Despite advances in blood-based screening tests for colorectal cancer (CRC), most existing assays focus on DNA-based biomarkers, which predominantly reflect tumor-derived fragments released at later disease stages. In contrast, whole-blood transcriptomic profiling can capture systemic immune responses and tumor-host interactions, offering a complementary strategy for earlier disease detection. However, clinically validated whole-blood transcriptomic signatures remain limited. Here, we investigated a whole-blood RNA-based biomarker discovery strategy by integrating multi-cohort transcriptomic resources. Public GEO datasets (GSE164191 and GSE11545) were harmonized and analyzed, yielding 956 differentially expressed genes (DEGs). Multi-layer biological filtering incorporating PPI networks, transcription factors, CRC-related GWAS variants, whole-blood eQTL signals, DigSeE, and CoReCG disease associations refined these to 375 high-confidence transcripts (WB-PADs). In parallel, RNA-seq analysis of a Korean cohort (10 CRC vs. 10 controls) identified 217 DEGs (WB-K). Cross-dataset convergence highlighted seven overlapping transcripts, and five candidates (DLG5, CD177, SH2D1B, NQO2, and KRT73) were selected for validation.
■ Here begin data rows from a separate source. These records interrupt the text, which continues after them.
(** The event stream follows the turn: whenever the aggregate accepts a call,
    the projection in step with it accepts the matching state change, keeps its
    text, and then vouches for exactly one assistant text, the nonempty
    concatenated text of a completed turn and none in any other state. *)
Theorem event_log_follows_turn `{UP : UrlParser} tid evs log c now (x x' : ConversationTurn.t) :
  ConversationTurnEventLog.restore tid evs = Ok log →
  ConversationTurnEventLog.state log = Some (ConversationTurn.state x) →
  ConversationTurn.id x = tid → turn_apply c now x = (x', Ok tt) →
  ∃ log' e,
    ConversationTurnEventLog.append_kind
      (StateChanged (ConversationTurn.state x) (ConversationTurn.state x')) log = (log', Ok e) ∧
    ConversationTurnEventLog.text log' = ConversationTurnEventLog.text log ∧
    ∀ assistant,
      ConversationTurnEventLog.validate_snapshot log' x' assistant = Ok tt ↔
      assistant = (if bool_decide (ConversationTurn.state x' = Completed)
                   then Some (ConversationTurnEventLog.text log) else None) ∧
      (ConversationTurn.state x' = Completed → ConversationTurnEventLog.text log ≠ []).
Proof.
  intros (p & Hp & Hv & -> & ->)%log_restore_shape Hs Hid Ha.
  apply turn_apply_Ok in Ha as [(_ & Hperm & _) ->].
  set (x' := turn_moved c now x).
  assert (Hx : ConversationTurn.state x' = turn_target c ∧ ConversationTurn.id x' = tid)
    by (unfold x'; by destruct c). destruct Hx as [Hst Hid']. clearbody x'.
  assert (Hn : ∃ p', shape_next p (StateChanged (ConversationTurn.state x) (turn_target c))
    = Some p' ∧ shape_valid p' ∧ shape_text p' = shape_text p ∧
    shape_state p' = Some (turn_target c)).
  { cbn in Hs. destruct Hv as (Hc & Hl & Hcnt & Hf).
    destruct p as [| | |cs|cs []]; try done; cbn in Hs; injection Hs as Hs; rewrite <- Hs in *;
      destruct c; try done; eexists; by split_and!. }
  destruct Hn as (p' & Hn & Hv' & Htext & Hstate).
  exists (shape_log tid p'), (ConversationTurnEvent.mk
    (Z.of_nat (length (shape_kinds p)) + 1) tid
    (StateChanged (ConversationTurn.state x) (ConversationTurn.state x'))).
  rewrite Hst. split; [apply append_kind_shape; [done|by exists p']|].
  cbn [shape_log ConversationTurnEventLog.text]. split; [done|]. intros assistant.
  unfold ConversationTurnEventLog.validate_snapshot; cbn. rewrite Htext, Hstate, Hst, Hid'.
  rewrite (bool_decide_eq_true_2 (tid = tid)),
    (bool_decide_eq_true_2 (Some (turn_target c) = _)) by done. cbn.
  destruct c; cbn; destruct assistant as [a|]; cbn; unfold reject_if; try naive_solver.
  - rewrite (bool_decide_eq_true_2 (Completed = _)) by done.
    destruct (shape_text p); cbn; [naive_solver|]. case_bool_decide; cbn; naive_solver.
  - rewrite (bool_decide_eq_true_2 (Completed = _)) by done.
    destruct (shape_text p); cbn; naive_solver.
Qed.
(* ===== verification/Schedules.v ===== *)
(** * Automation schedules

    [crates/grok-domain/src/automation.rs], first part: the recurring schedule of
    an automation, its canonical text, the two legacy formats it is normalized
    from and the calculator that turns it into dated decisions. Calendar and time
    zones are those of the [chrono] and [chrono-tz] crates and JSON is
    [serde_json]'s; they are classes here, with what their documentation promises
    as separate law classes. *)
From stdpp Require Import sorting.
From S2P Require Import Prelude RustText Ids.

Definition AUTOMATION_SCHEDULE_CALCULATOR_VERSION : Z := 1.
Definition MAX_AUTOMATION_SCHEDULE_BYTES : Z := 256.
Definition MAX_AUTOMATION_SCHEDULE_WINDOW_DAYS : Z := 370.
Definition MAX_AUTOMATION_SCHEDULE_DECISIONS : Z := 370.
Definition MILLIS_PER_DAY : Z := 86400000.

(** ** External code *)

(** [chrono::LocalResult]. *)
Inductive LocalResult (A : Type) : Type :=
| LocalNone
| LocalSingle (value : A)
| LocalAmbiguous (first second : A).
Arguments LocalNone {A}.
Arguments LocalSingle {A} value.
Arguments LocalAmbiguous {A} first second.

(** What the program observes of [chrono] and [chrono_tz]. [UtcInstant] is
    [DateTime<Utc>] and [TzInstant] is [DateTime<Tz>]. *)
Class Chrono := {
  NaiveDate : Type;
  NaiveDateTime : Type;
  Tz : Type;
  UtcInstant : Type;
  TzInstant : Type;
  from_ymd_opt : Z → Z → Z → option NaiveDate;
  date_year : NaiveDate → Z;
  date_month : NaiveDate → Z;
  date_day : NaiveDate → Z;
  num_days_from_sunday : NaiveDate → Z;
  num_days_from_ce : NaiveDate → Z;
  date_leb : NaiveDate → NaiveDate → bool;
  succ_opt : NaiveDate → option NaiveDate;
  and_hms_opt : NaiveDate → Z → Z → Z → option NaiveDateTime;
  datetime_date : NaiveDateTime → NaiveDate;
  datetime_ltb : NaiveDateTime → NaiveDateTime → bool;
  tz_from_str : str → option Tz;
  tz_name : Tz → str;
  from_timestamp_millis : Z → option UtcInstant;
  naive_local : Tz → UtcInstant → NaiveDateTime;
  from_local_datetime : Tz → NaiveDateTime → LocalResult TzInstant;
  timestamp_millis : TzInstant → Z;
}.

(** The documented behaviour of the calendar the theorems use: dates are ordered
    by their day number, [succ_opt] is the next day and fails only on the last
    date, a date is determined by its year, month and day, and a wall-clock time
    exists for hours below 24 and minutes and seconds below 60. *)
Class ChronoLaws `{!Chrono} : Prop := {
  date_leb_days d1 d2 :
    date_leb d1 d2 = (num_days_from_ce d1 <=? num_days_from_ce d2);
  succ_opt_days d d' :
    succ_opt d = Some d' → num_days_from_ce d' = num_days_from_ce d + 1;
  ymd_of_date d : from_ymd_opt (date_year d) (date_month d) (date_day d) = Some d;
  date_of_ymd y m d x :
    from_ymd_opt y m d = Some x → date_year x = y ∧ date_month x = m ∧ date_day x = d;
  hms_exists d h m :
    0 ≤ h < 24 → 0 ≤ m < 60 → is_Some (and_hms_opt d h m 0);
  hms_date d h m s x : and_hms_opt d h m s = Some x → datetime_date x = d;
  tz_name_parses z : tz_from_str (tz_name z) = Some z;
}.

(** What the program observes of [serde_json]. *)
Class SerdeJson := {
  Value : Type;
  json_from_str : str → option Value;
  as_object : Value → option (gmap str Value);
  as_string : Value → option str;
  as_u64 : Value → option N;
}.

(** ** Data *)

Module AutomationCadence.
Inductive t : Type :=
| Daily
| Weekdays
| Weekly (weekday : Z)
| Monthly (day_of_month : Z).
#[global] Instance eq_dec : EqDecision t.
Proof. solve_decision. Defined.
End AutomationCadence.

Module AutomationLocalDateTime.
Record t : Type := mk { year : Z; month : Z; day : Z; hour : Z; minute : Z }.
#[global] Instance eq_dec : EqDecision t.
Proof. solve_decision. Defined.
End AutomationLocalDateTime.

Module AutomationScheduleDecision.
Inductive t : Type :=
| Due (nominal_local : AutomationLocalDateTime.t) (scheduled_for : Z)
| SkippedNonexistentLocalTime (nominal_local : AutomationLocalDateTime.t).
#[global] Instance eq_dec : EqDecision t.
Proof. solve_decision. Defined.
(** [AutomationScheduleDecision::nominal_local]. *)
Definition nominal_local (d : t) : AutomationLocalDateTime.t :=
  match d with Due n _ => n | SkippedNonexistentLocalTime n => n end.
(** [AutomationScheduleDecision::scheduled_for]. *)
Definition scheduled_for (d : t) : option Z :=
  match d with Due _ s => Some s | SkippedNonexistentLocalTime _ => None end.
End AutomationScheduleDecision.

Module AutomationScheduleEvaluation.
Record t : Type := mk {
  decisions : list AutomationScheduleDecision.t; truncated : bool }.
End AutomationScheduleEvaluation.

Module AutomationScheduleError.
Inductive t : Type :=
| TooLong | InvalidCanonical | InvalidNormalization | InvalidTimezone
| InvalidLocalDateTime | TimestampOutOfRange | InvalidWindow | InvalidLimit.
#[global] Instance eq_dec : EqDecision t.
Proof. solve_decision. Defined.
End AutomationScheduleError.
Import AutomationScheduleError.

(** ** Parsing helpers *)

(** [validate_schedule_length]. *)
Definition validate_schedule_length (value : str) : result AutomationScheduleError.t unit :=
  if is_empty value then Err InvalidCanonical
  else if MAX_AUTOMATION_SCHEDULE_BYTES <? len value then Err TooLong
  else Ok tt.

(** [parse_time]. After the byte test the five bytes are ASCII, so the slices of
    the text are the slices of its bytes. *)
Definition parse_time (value : str) : result AutomationScheduleError.t (Z * Z) :=
  match bytes value with
  | [h1; h2; c; m1; m2] =>
      _ ← reject_if (negb (c =? 58) || negb (forallb is_ascii_digit [h1; h2])
                     || negb (forallb is_ascii_digit [m1; m2])) InvalidCanonical;
      hour ← ok_or InvalidCanonical (parse_u8 [h1; h2]);
      minute ← ok_or InvalidCanonical (parse_u8 [m1; m2]);
      Ok (hour, minute)
  | _ => Err InvalidCanonical
  end.

(** [parse_canonical_u8]. *)
Definition parse_canonical_u8 (value : str) : result AutomationScheduleError.t Z :=
  parsed ← ok_or InvalidCanonical (parse_u8 value);
  _ ← reject_if (to_string parsed != value) InvalidCanonical;
  Ok parsed.

(** [parse_cron_number]. *)
Definition parse_cron_number (value : str) (minimum maximum : Z) :
    result AutomationScheduleError.t Z :=
  parsed ← ok_or InvalidNormalization (parse_u8 value);
  _ ← reject_if (negb (in_range minimum maximum parsed) || (to_string parsed != value))
        InvalidNormalization;
  Ok parsed.

(** [parse_timezone]. *)
Definition parse_timezone `{Chrono} (value : str) : result AutomationScheduleError.t Tz :=
  ok_or InvalidTimezone (tz_from_str value).

(** [utc_from_millis]. *)
Definition utc_from_millis `{Chrono} (value : Z) : result AutomationScheduleError.t UtcInstant :=
  _ ← reject_if (i64_max <? value) TimestampOutOfRange;
  ok_or TimestampOutOfRange (from_timestamp_millis value).

(** [positive_timestamp]. *)
Definition positive_timestamp `{Chrono} (value : TzInstant) : result AutomationScheduleError.t Z :=
  if timestamp_millis value <? 0 then Err TimestampOutOfRange
  else Ok (timestamp_millis value).

Module LocalSlot.
Import AutomationLocalDateTime.
(** [AutomationLocalDateTime::to_naive]. *)
Definition to_naive `{Chrono} (x : t) : result AutomationScheduleError.t NaiveDateTime :=
  ok_or InvalidLocalDateTime
    (date ← from_ymd_opt (year x) (month x) (day x);
     and_hms_opt date (hour x) (minute x) 0).
(** [AutomationLocalDateTime::new]. *)
Definition new `{Chrono} (year month day hour minute : Z) : result AutomationScheduleError.t t :=
  let value := mk year month day hour minute in
  _ ← to_naive value; Ok value.
(** [AutomationLocalDateTime::from_date]. *)
Definition from_date `{Chrono} (date : NaiveDate) (hour minute : Z) : t :=
  mk (date_year date) (date_month date) (date_day date) hour minute.
End LocalSlot.

(** ** The schedule *)

Module AutomationSchedule.
Record t : Type := mk { cadence : AutomationCadence.t; hour : Z; minute : Z }.
#[global] Instance eq_dec : EqDecision t.
Proof. solve_decision. Defined.

(** The cadence tests of [AutomationSchedule::new]. *)
Definition cadence_invalid (c : AutomationCadence.t) : bool :=
  match c with
  | AutomationCadence.Weekly weekday => 6 <? weekday
  | AutomationCadence.Monthly day_of_month => negb (in_range 1 31 day_of_month)
  | _ => false
  end.

(** [AutomationSchedule::new]. *)
Definition new (c : AutomationCadence.t) (h m : Z) : result AutomationScheduleError.t t :=
  if (23 <? h) || (59 <? m) || cadence_invalid c then Err InvalidCanonical
  else Ok (mk c h m).

(** [AutomationSchedule::to_canonical_string]. *)
Definition to_canonical_string (s : t) : str :=
  let time := pad2 (hour s) ++ lit ":" ++ pad2 (minute s) in
  match cadence s with
  | AutomationCadence.Daily => lit "v1;daily;" ++ time
  | AutomationCadence.Weekdays => lit "v1;weekdays;" ++ time
  | AutomationCadence.Weekly weekday =>
      lit "v1;weekly;" ++ to_string weekday ++ lit ";" ++ time
  | AutomationCadence.Monthly day_of_month =>
      lit "v1;monthly;" ++ to_string day_of_month ++ lit ";" ++ time
  end.

(** The match of [AutomationSchedule::parse_canonical] on the fields. *)
Definition parse_fields (fields : list str) : result AutomationScheduleError.t t :=
  match fields with
  | [v1; kind; time] =>
      if (v1 == lit "v1") && (kind == lit "daily") then
        '(h, m) ← parse_time time; new AutomationCadence.Daily h m
      else if (v1 == lit "v1") && (kind == lit "weekdays") then
        '(h, m) ← parse_time time; new AutomationCadence.Weekdays h m
      else Err InvalidCanonical
  | [v1; kind; number; time] =>
      if (v1 == lit "v1") && (kind == lit "weekly") then
        '(h, m) ← parse_time time;
        weekday ← parse_canonical_u8 number;
        new (AutomationCadence.Weekly weekday) h m
      else if (v1 == lit "v1") && (kind == lit "monthly") then
        '(h, m) ← parse_time time;
        day_of_month ← parse_canonical_u8 number;
        new (AutomationCadence.Monthly day_of_month) h m
      else Err InvalidCanonical
  | _ => Err InvalidCanonical
  end.

(** [AutomationSchedule::parse_canonical]. *)
Definition parse_canonical (value : str) : result AutomationScheduleError.t t :=
  _ ← validate_schedule_length value;
  schedule ← parse_fields (split_by (Z.eqb 59) value);
  _ ← reject_if (to_canonical_string schedule != value) InvalidCanonical;
  Ok schedule.

(** [parse_limited_cron]. *)
Definition parse_limited_cron (value : str) : result AutomationScheduleError.t t :=
  match split_ascii_whitespace value with
  | [minute; hour; day_of_month; month; weekday] =>
      minute ← parse_cron_number minute 0 59;
      hour ← parse_cron_number hour 0 23;
      _ ← reject_if (month != lit "*") InvalidNormalization;
      cadence ←
        (if (day_of_month == lit "*") && (weekday == lit "*") then Ok AutomationCadence.Daily
         else if (day_of_month == lit "*") && (weekday == lit "1-5")
         then Ok AutomationCadence.Weekdays
         else if day_of_month == lit "*" then
           weekday ← parse_cron_number weekday 0 6; Ok (AutomationCadence.Weekly weekday)
         else if weekday == lit "*" then
           day ← parse_cron_number day_of_month 1 31; Ok (AutomationCadence.Monthly day)
         else Err InvalidNormalization);
      map_err (λ _, InvalidNormalization) (new cadence hour minute)
  | _ => Err InvalidNormalization
  end.

Section json.
Context `{!Chrono, !SerdeJson}.

(** [RENDERER_JSON_FIELDS]. *)
Definition RENDERER_JSON_FIELDS : list str :=
  [lit "frequency"; lit "localTime"; lit "weekday"; lit "dayOfMonth";
   lit "timeZoneIana"; lit "timeZoneWindows"].

(** [required_string]. *)
Definition required_string (object : gmap str Value) (key : str) :
    result AutomationScheduleError.t str :=
  ok_or InvalidNormalization (value ← object !! key; as_string value).

(** [optional_json_u8]. *)
Definition optional_json_u8 (object : gmap str Value) (key : str) :
    result AutomationScheduleError.t (option Z) :=
  match object !! key with
  | None => Ok None
  | Some value =>
      n ← ok_or InvalidNormalization
            (n ← as_u64 value; if Z.of_N n <=? u8_max then Some (Z.of_N n) else None);
      Ok (Some n)
  end.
RT-qPCR in an independent clinical cohort (106 CRC and 123 healthy controls) confirmed four transcripts with significant discriminatory ability. A multivariable logistic regression model derived from the five-transcript signature achieved an AUC of 0.952 (95% CI 0.884-1.000), with sensitivities of 0.889 and 0.667 at fixed specificities of 90% and 95%, respectively, demonstrating strong applicability for screening-relevant thresholds. Notably, the model retained high accuracy in early-stage CRC (Stage I-II: AUC 0.929, 95% CI 0.868-0.989). Overall, this study provides a robust analytic framework for reproducible whole-blood RNA biomarker discovery and establishes a multi-gene signature with promising translational potential for minimally invasive and early CRC detection.